(Records provided):
(* ===== verification/GoNet.v ===== *)
(** * Internet addresses as Go reads them

    [net.ParseIP], [net.ParseCIDR] and [IP.To4], on which the firewall's rule
    that Rasputin speaks only IPv4 rests.  An address is its sixteen bytes, an
    IPv4 address being [::ffff:a.b.c.d], with a flag for whether the text had the
    four-byte form; the parsers follow net/netip. *)
From Stdlib Require Import Ascii String.
From S2P Require Import Prelude GoStrings GoPath.
Open Scope Z_scope.

Definition digit_val (c : ascii) : option Z :=
  if in_range 48 57 c then Some (Z.of_nat (nat_of_ascii c) - 48) else None.
Definition hex_val (c : ascii) : option Z :=
  if in_range 48 57 c then Some (Z.of_nat (nat_of_ascii c) - 48)
  else if in_range 97 102 c then Some (Z.of_nat (nat_of_ascii c) - 87)
  else if in_range 65 70 c then Some (Z.of_nat (nat_of_ascii c) - 55)
  else None.

(** [parseIPv4Fields]: four decimal octets, no leading zero, none above 255. *)
Definition octet (s : string) : option Z :=
  match s with
  | EmptyString => None
  | String "0" (String _ _) => None
  | _ =>
      (fix go (acc : Z) (s : string) : option Z :=
         match s with
         | EmptyString => Some acc
         | String c s =>
             match digit_val c with
             | Some d => if 255 <? acc * 10 + d then None else go (acc * 10 + d) s
             | None => None
             end
         end) 0 s
  end.
Definition parseIPv4Fields (s : string) : option (list Z) :=
  match Split "."%char s with
  | [a; b; c; d] => a ← octet a; b ← octet b; c ← octet c; d ← octet d; Some [a; b; c; d]
  | _ => None
  end.

(** One group of hex digits and what follows; [None] for none or more than four. *)
Definition hex_group (s : string) : option (Z * string) :=
  let '(ds, rest) := span (λ c, match hex_val c with Some _ => true | None => false end) s in
  if Nat.eqb (String.length ds) 0 || Nat.ltb 4 (String.length ds) then None
  else Some ((fix go (acc : Z) (s : string) : Z :=
                match s with
                | EmptyString => acc
                | String c s => go (acc * 16 + default 0 (hex_val c)) s
                end) 0 ds, rest).

(** [parseIPv6]'s loop, one group a turn, so sixteen bytes bound it: [acc] are
    the bytes so far and [ell] the place of the [::]. *)
Fixpoint groups (n : nat) (acc : list Z) (ell : option nat) (s : string) : option (list Z * option nat) :=
  match n with
  | O => if String.eqb s EmptyString then Some (acc, ell) else None
  | S n =>
      match hex_group s with
      | None => None
      | Some (v, rest) =>
          match rest with
          | String "." _ =>
              if (match ell with None => negb (Nat.eqb (length acc) 12) | Some _ => false end)
                 || Nat.ltb 16 (length acc + 4) then None
              else f ← parseIPv4Fields s; Some (acc ++ f, ell)
          | EmptyString => Some (acc ++ [v / 256; v mod 256], ell)
          | String ":" EmptyString => None
          | String ":" (String ":" rest) =>
              let acc := acc ++ [v / 256; v mod 256] in
              match ell with
              | Some _ => None
              | None => if String.eqb rest EmptyString then Some (acc, Some (length acc))
                        else groups n acc (Some (length acc)) rest
              end
          | String ":" rest => groups n (acc ++ [v / 256; v mod 256]) ell rest
          | String _ _ => None
          end
      end
  end.
Definition expand (acc : list Z) (ell : option nat) : option (list Z) :=
  match ell with
  | None => if Nat.eqb (length acc) 16 then Some acc else None
  | Some e => if Nat.ltb (length acc) 16
              then Some (take e acc ++ replicate (16 - length acc) 0 ++ drop e acc) else None
  end.
Definition parseIPv6 (s : string) : option (list Z) :=
  match s with
  | String ":" (String ":" EmptyString) => Some (replicate 16 0)
  | String ":" (String ":" s) => '(acc, ell) ← groups 8 [] (Some 0%nat) s; expand acc ell
  | _ => '(acc, ell) ← groups 8 [] None s; expand acc ell
  end.

Definition v4_prefix : list Z := replicate 10 0 ++ [255; 255].

(** [netip.ParseAddr] without a zone (with one, [ParseIP] and [ParseCIDR]
    refuse the text): the bytes, and whether it was the four-byte form. *)
Inductive family := Four | Six.
#[export] Instance family_eq_dec : EqDecision family.
Proof. solve_decision. Defined.
Fixpoint first_of (s : string) : option family :=
  match s with
  | EmptyString => None
  | String "." _ => Some Four
  | String ":" _ => Some Six
  | String "%" _ => None
  | String _ s => first_of s
  end.
Definition ParseAddr (s : string) : option (family * list Z) :=
  match first_of s with
  | Some Four => f ← parseIPv4Fields s; Some (Four, v4_prefix ++ f)
  | Some Six => if without "%"%char s then b ← parseIPv6 s; Some (Six, b) else None
  | None => None
  end.

Definition ParseIP (s : string) : option (list Z) := snd <$> ParseAddr s.
(** [ip.To4() != nil] *)
Definition To4 (ip : list Z) : bool := bool_decide (take 12 ip = v4_prefix).

(** [net.ParseCIDR]'s network: the address masked to the prefix.  The length is
    decimal; [dtoi] stops at 16777215. *)
Definition dtoi (s : string) : option Z :=
  match s with
  | EmptyString => None
  | _ =>
      (fix go (acc : Z) (s : string) : option Z :=
         match s with
         | EmptyString => Some acc
         | String c s => d ← digit_val c; if 16777215 <=? acc * 10 + d then None else go (acc * 10 + d) s
         end) 0 s
  end.
Fixpoint mask_bytes (n : Z) (b : list Z) : list Z :=
  match b with
  | [] => []
  | x :: b => (if 8 <=? n then x else if n <=? 0 then 0 else (x / 2 ^ (8 - n)) * 2 ^ (8 - n)) :: mask_bytes (n - 8) b
  end.
Definition ParseCIDR (s : string) : option (list Z) :=
  match cut_at "/"%char s with
  | None => None
  | Some (addr, mask) =>
      '(fam, b) ← ParseAddr addr;
      n ← dtoi mask;
      match fam with
      | Four => if 32 <? n then None else Some (v4_prefix ++ mask_bytes n (drop 12 b))
      | Six => if 128 <? n then None else Some (mask_bytes n b)
      end
  end.

Example parse_v4 : ParseIP "192.168.1.10" = Some (v4_prefix ++ [192; 168; 1; 10]).
Proof. reflexivity. Qed.
Example parse_v6 : ParseIP "fe80::1" = Some ([254; 128] ++ replicate 13 0 ++ [1]).
Proof. reflexivity. Qed.
Example parse_mapped : ParseIP "::ffff:10.0.0.5" = ParseIP "10.0.0.5".
Proof. reflexivity. Qed.
Example parse_none : ParseIP "10.0.0" = None ∧ ParseIP "010.0.0.1" = None ∧ ParseIP "nas.lan" = None ∧ ParseIP "1::2::3" = None.
Proof. split_and!; reflexivity. Qed.
Example parse_cidr : ParseCIDR "10.1.2.3/20" = ParseIP "10.1.0.0" ∧ ParseCIDR "2001:db8::/32" = ParseIP "2001:db8::".
Proof. split; reflexivity. Qed.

(What is required): A complete, exact copy of the entries above is what is wanted.

(Solution to this exercise):
(* ===== verification/GoNet.v ===== *)
(** * Internet addresses as Go reads them

    [net.ParseIP], [net.ParseCIDR] and [IP.To4], on which the firewall's rule
    that Rasputin speaks only IPv4 rests.  An address is its sixteen bytes, an
    IPv4 address being [::ffff:a.b.c.d], with a flag for whether the text had the
    four-byte form; the parsers follow net/netip. *)
From Stdlib Require Import Ascii String.
From S2P Require Import Prelude GoStrings GoPath.
Open Scope Z_scope.

Definition digit_val (c : ascii) : option Z :=
  if in_range 48 57 c then Some (Z.of_nat (nat_of_ascii c) - 48) else None.
Definition hex_val (c : ascii) : option Z :=
  if in_range 48 57 c then Some (Z.of_nat (nat_of_ascii c) - 48)
  else if in_range 97 102 c then Some (Z.of_nat (nat_of_ascii c) - 87)
  else if in_range 65 70 c then Some (Z.of_nat (nat_of_ascii c) - 55)
  else None.

(** [parseIPv4Fields]: four decimal octets, no leading zero, none above 255. *)
Definition octet (s : string) : option Z :=
  match s with
  | EmptyString => None
  | String "0" (String _ _) => None
  | _ =>
      (fix go (acc : Z) (s : string) : option Z :=
         match s with
         | EmptyString => Some acc
         | String c s =>
             match digit_val c with
             | Some d => if 255 <? acc * 10 + d then None else go (acc * 10 + d) s
             | None => None
             end
         end) 0 s
  end.
Definition parseIPv4Fields (s : string) : option (list Z) :=
  match Split "."%char s with
  | [a; b; c; d] => a ← octet a; b ← octet b; c ← octet c; d ← octet d; Some [a; b; c; d]
  | _ => None
  end.

(** One group of hex digits and what follows; [None] for none or more than four. *)
Definition hex_group (s : string) : option (Z * string) :=
  let '(ds, rest) := span (λ c, match hex_val c with Some _ => true | None => false end) s in
  if Nat.eqb (String.length ds) 0 || Nat.ltb 4 (String.length ds) then None
  else Some ((fix go (acc : Z) (s : string) : Z :=
                match s with
                | EmptyString => acc
                | String c s => go (acc * 16 + default 0 (hex_val c)) s
                end) 0 ds, rest).

(** [parseIPv6]'s loop, one group a turn, so sixteen bytes bound it: [acc] are
    the bytes so far and [ell] the place of the [::]. *)
Fixpoint groups (n : nat) (acc : list Z) (ell : option nat) (s : string) : option (list Z * option nat) :=
  match n with
  | O => if String.eqb s EmptyString then Some (acc, ell) else None
  | S n =>
      match hex_group s with
      | None => None
      | Some (v, rest) =>
          match rest with
          | String "." _ =>
              if (match ell with None => negb (Nat.eqb (length acc) 12) | Some _ => false end)
                 || Nat.ltb 16 (length acc + 4) then None
              else f ← parseIPv4Fields s; Some (acc ++ f, ell)
          | EmptyString => Some (acc ++ [v / 256; v mod 256], ell)
          | String ":" EmptyString => None
          | String ":" (String ":" rest) =>
              let acc := acc ++ [v / 256; v mod 256] in
              match ell with
              | Some _ => None
              | None => if String.eqb rest EmptyString then Some (acc, Some (length acc))
                        else groups n acc (Some (length acc)) rest
              end
          | String ":" rest => groups n (acc ++ [v / 256; v mod 256]) ell rest
          | String _ _ => None
          end
      end
  end.
Definition expand (acc : list Z) (ell : option nat) : option (list Z) :=
  match ell with
  | None => if Nat.eqb (length acc) 16 then Some acc else None
  | Some e => if Nat.ltb (length acc) 16
              then Some (take e acc ++ replicate (16 - length acc) 0 ++ drop e acc) else None
  end.
Definition parseIPv6 (s : string) : option (list Z) :=
  match s with
  | String ":" (String ":" EmptyString) => Some (replicate 16 0)
  | String ":" (String ":" s) => '(acc, ell) ← groups 8 [] (Some 0%nat) s; expand acc ell
  | _ => '(acc, ell) ← groups 8 [] None s; expand acc ell
  end.

Definition v4_prefix : list Z := replicate 10 0 ++ [255; 255].

(** [netip.ParseAddr] without a zone (with one, [ParseIP] and [ParseCIDR]
    refuse the text): the bytes, and whether it was the four-byte form. *)
Inductive family := Four | Six.
#[export] Instance family_eq_dec : EqDecision family.
Proof. solve_decision. Defined.
Fixpoint first_of (s : string) : option family :=
  match s with
  | EmptyString => None
  | String "." _ => Some Four
  | String ":" _ => Some Six
  | String "%" _ => None
  | String _ s => first_of s
  end.
Definition ParseAddr (s : string) : option (family * list Z) :=
  match first_of s with
  | Some Four => f ← parseIPv4Fields s; Some (Four, v4_prefix ++ f)
  | Some Six => if without "%"%char s then b ← parseIPv6 s; Some (Six, b) else None
  | None => None
  end.

Definition ParseIP (s : string) : option (list Z) := snd <$> ParseAddr s.
(** [ip.To4() != nil] *)
Definition To4 (ip : list Z) : bool := bool_decide (take 12 ip = v4_prefix).

(** [net.ParseCIDR]'s network: the address masked to the prefix.  The length is
    decimal; [dtoi] stops at 16777215. *)
Definition dtoi (s : string) : option Z :=
  match s with
  | EmptyString => None
  | _ =>
      (fix go (acc : Z) (s : string) : option Z :=
         match s with
         | EmptyString => Some acc
         | String c s => d ← digit_val c; if 16777215 <=? acc * 10 + d then None else go (acc * 10 + d) s
         end) 0 s
  end.
Fixpoint mask_bytes (n : Z) (b : list Z) : list Z :=
  match b with
  | [] => []
  | x :: b => (if 8 <=? n then x else if n <=? 0 then 0 else (x / 2 ^ (8 - n)) * 2 ^ (8 - n)) :: mask_bytes (n - 8) b
  end.
Definition ParseCIDR (s : string) : option (list Z) :=
  match cut_at "/"%char s with
  | None => None
  | Some (addr, mask) =>
      '(fam, b) ← ParseAddr addr;
      n ← dtoi mask;
      match fam with
      | Four => if 32 <? n then None else Some (v4_prefix ++ mask_bytes n (drop 12 b))
      | Six => if 128 <? n then None else Some (mask_bytes n b)
      end
  end.

Example parse_v4 : ParseIP "192.168.1.10" = Some (v4_prefix ++ [192; 168; 1; 10]).
Proof. reflexivity. Qed.
Example parse_v6 : ParseIP "fe80::1" = Some ([254; 128] ++ replicate 13 0 ++ [1]).
Proof. reflexivity. Qed.
Example parse_mapped : ParseIP "::ffff:10.0.0.5" = ParseIP "10.0.0.5".
Proof. reflexivity. Qed.
Example parse_none : ParseIP "10.0.0" = None ∧ ParseIP "010.0.0.1" = None ∧ ParseIP "nas.lan" = None ∧ ParseIP "1::2::3" = None.
Proof. split_and!; reflexivity. Qed.
Example parse_cidr : ParseCIDR "10.1.2.3/20" = ParseIP "10.1.0.0" ∧ ParseCIDR "2001:db8::/32" = ParseIP "2001:db8::".
Proof. split; reflexivity. Qed.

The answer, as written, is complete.